Holistic and continuous care is at the core of the nurse navigator role in Malta. The role is designed based on input from patients about their day-to-day needs, including accessible cancer type-specific information, joined-up care, and dealing with fear of the unknown.
The roll-out and evolution of the nurse navigator was a steady and slow process. Initially, it involved collecting and analysing the data to understand where the service gaps existed, uniquely from patients’ perspectives rather than service providers as was the tendency, and then making the case to the Ministry for Health for investment based on those findings. It was particularly important to demonstrate in the business case how the nurse navigator role could benefit the overall health system, not only showing improvements to patient experience and a reduction in service complaints, but also fewer hospital admissions and support for other members of multidisciplinary teams.

Fruits of persistence

Achieving buy-in from clinicians, including the nursing community, and health officials required evidence and persistence; however, the hard work paid off.

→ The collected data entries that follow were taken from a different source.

(* ===== verification/RtcClock.v ===== *)
(** * RtcClock: a clock from a small counter and a period count

    The arithmetic the RTC drivers of the nRF and STM32 families share: a counter
    of [k + 1] bits, and a count of half-overflows that may lag one behind. *)
From S2P Require Import Prelude.
Local Open Scope Z_scope.

(** [((period as u64) << k) + ((counter ^ ((period & 1) << k)) as u64)]. *)
Definition clock_value (k period counter : Z) : Z :=
  Z.shiftl period k + Z.lxor counter (Z.shiftl (Z.land period 1) k).

Lemma pow2_pos k : 0 ≤ k → 0 < 2 ^ k.
Proof. intros. by apply Z.pow_pos_nonneg. Qed.

Lemma add_pow2_lxor k r : 0 ≤ k → 0 ≤ r < 2 ^ k → 2 ^ k + r = Z.lxor (2 ^ k) r.
Proof.
  intros Hk Hr. apply Z.add_nocarry_lxor. apply Z.bits_inj'. intros n Hn.
  rewrite Z.land_spec, Z.bits_0, Z.pow2_bits_eqb by lia.
  destruct (Z.eqb_spec k n) as [<-|]; [simpl|done].
  destruct (decide (r = 0)) as [->|]; [apply Z.bits_0|].
  apply Z.bits_above_log2; [lia|]. by apply Z.log2_lt_pow2; lia.
Qed.

Lemma land_1 p : Z.land p 1 = p mod 2.
Proof. exact (Z.land_ones p 1 ltac:(lia)). Qed.

(** Toggling bit [k]. *)
Lemma lxor_bit k b d r :
  0 ≤ k → 0 ≤ r < 2 ^ k → (b = 0 ∨ b = 1) → (d = 0 ∨ d = 1) →
  Z.lxor (b * 2 ^ k + r) (d * 2 ^ k) = ((b + d) mod 2) * 2 ^ k + r.
Proof.
  intros Hk Hr [->| ->] [->| ->];
    [change ((0 + 0) mod 2) with 0|change ((0 + 1) mod 2) with 1|
     change ((1 + 0) mod 2) with 1|change ((1 + 1) mod 2) with 0];
    rewrite ?Z.mul_0_l, ?Z.mul_1_l, ?Z.add_0_l, ?Z.lxor_0_r; try done;
    rewrite add_pow2_lxor by done.
  - apply Z.lxor_comm.
  - rewrite (Z.lxor_comm (2 ^ k)), Z.lxor_assoc, Z.lxor_nilpotent. by rewrite Z.lxor_0_r.
Qed.

(** Whatever the time [T] is when the counter is read, the value is [T] as long as
    the period count is that of [T] or one behind. *)
Lemma clock_value_correct k period T :
  0 ≤ k → 0 ≤ T → 0 ≤ period → (period = T / 2 ^ k ∨ period + 1 = T / 2 ^ k) →
  clock_value k period (T mod 2 ^ (k + 1)) = T.
Proof.
  intros Hk HT Hp Hper. unfold clock_value. pose proof (pow2_pos k Hk) as Hpos.
  rewrite !Z.shiftl_mul_pow2 by done. rewrite land_1.
  set (q := T / 2 ^ k) in *. set (r := T mod 2 ^ k).
  assert (Hr : 0 ≤ r < 2 ^ k) by (apply Z.mod_pos_bound; lia).
  assert (HTq : T = q * 2 ^ k + r) by (unfold q, r; rewrite Z.mul_comm; apply Z.div_mod; lia).
  assert (Hc : T mod 2 ^ (k + 1) = (q mod 2) * 2 ^ k + r).
  { rewrite Z.pow_add_r by lia. change (2 ^ 1) with 2.
    rewrite Z.rem_mul_r by lia. fold q r. lia. }
  rewrite Hc, lxor_bit; [|done|done|zdiv|zdiv].
  destruct Hper as [E|E].
  - replace ((q mod 2 + period mod 2) mod 2) with 0 by (rewrite E; zdiv). lia.
  - replace ((q mod 2 + period mod 2) mod 2) with 1 by zdiv. lia.
Qed.

(** The next time after [t] at which a counter of [w] bits shows the low bits of
    [at_], for [at_] less than a full cycle ahead. *)
Lemma next_match w t at_ T :
  0 ≤ w → t < at_ → at_ - t < 2 ^ w → t < T → T mod 2 ^ w = at_ mod 2 ^ w → at_ ≤ T.
Proof.
  intros Hw H1 H2 H3 H4. pose proof (pow2_pos w Hw) as Hpos.
  destruct (Z.lt_ge_cases T at_) as [Hlt|]; [|done]. exfalso.
  assert (Hd : (at_ - T) mod 2 ^ w = 0).
  { rewrite Zminus_mod, H4, Z.sub_diag. apply Z.mod_0_l. lia. }
  rewrite Z.mod_small in Hd by lia. lia.
Qed.

(** A time [at_] that is three half-periods or more after [t], which is in period
    [p], is at least half a period into the next one. *)
Lemma far_next_period h p t at_ :
  p * (2 * h) ≤ t → t + 3 * h ≤ at_ → (p + 1) * (2 * h) + h ≤ at_.
Proof. lia. Qed.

After a lot of groundwork, the role was launched in 2017 with the recruitment of a nurse navigator for colorectal cancer. Since then, nurse navigators have been recruited for gastrointestinal, lung, urological (prostate, bladder, kidneys, penile, testes), gynaecological, head and neck, and most recently, breast cancer. A WHO mission to Malta in 2019 to review cancer care pathways recognized the value of the nurse navigator role and made specific recommendations on how it could be further developed, including transferring some of the heavy administrative load to clerical officers.
Navigating health-care services can often seem like a maze for new patients, particularly if care requires interaction with multiple providers and in multiple facilities. Moves towards introducing digital health records will go some way towards integrating primary and secondary care, helping different parts of the system “speak” to one another. But it does not represent a panacea for the experiences of patients who, when diagnosed with a serious illness like cancer, need to rapidly access information and learn about the care system.
Depending on where a patient lives, the type and severity of their illness, their capacity to self-advocate and other factors, huge disparities exist between the experiences of patients, from pre-diagnosis to follow-up treatment. The Maltese model of the nurse navigator provides one solution to make systems more patient centred, coordinated and joined-up, by providing someone dedicated to an individual’s care pathway, someone who knows what is going on in the life of the patient and serves as a conduit between care receiver and care providers.

A replicable model?

The introduction of nurse navigation in cancer care in Malta has demonstrated benefits for people diagnosed with cancer, including: faster diagnosis (also due to a new fast-track system developed by the Cancer Care Pathways Directorate with general practitioners); shorter time between diagnosis and start of treatment; increased patient and caregiver knowledge; better adherence to recommended care; and reported improvements in quality of life. Other countries may take note, as early signs are that this model is providing real improvements and truly embodying patient-centred care.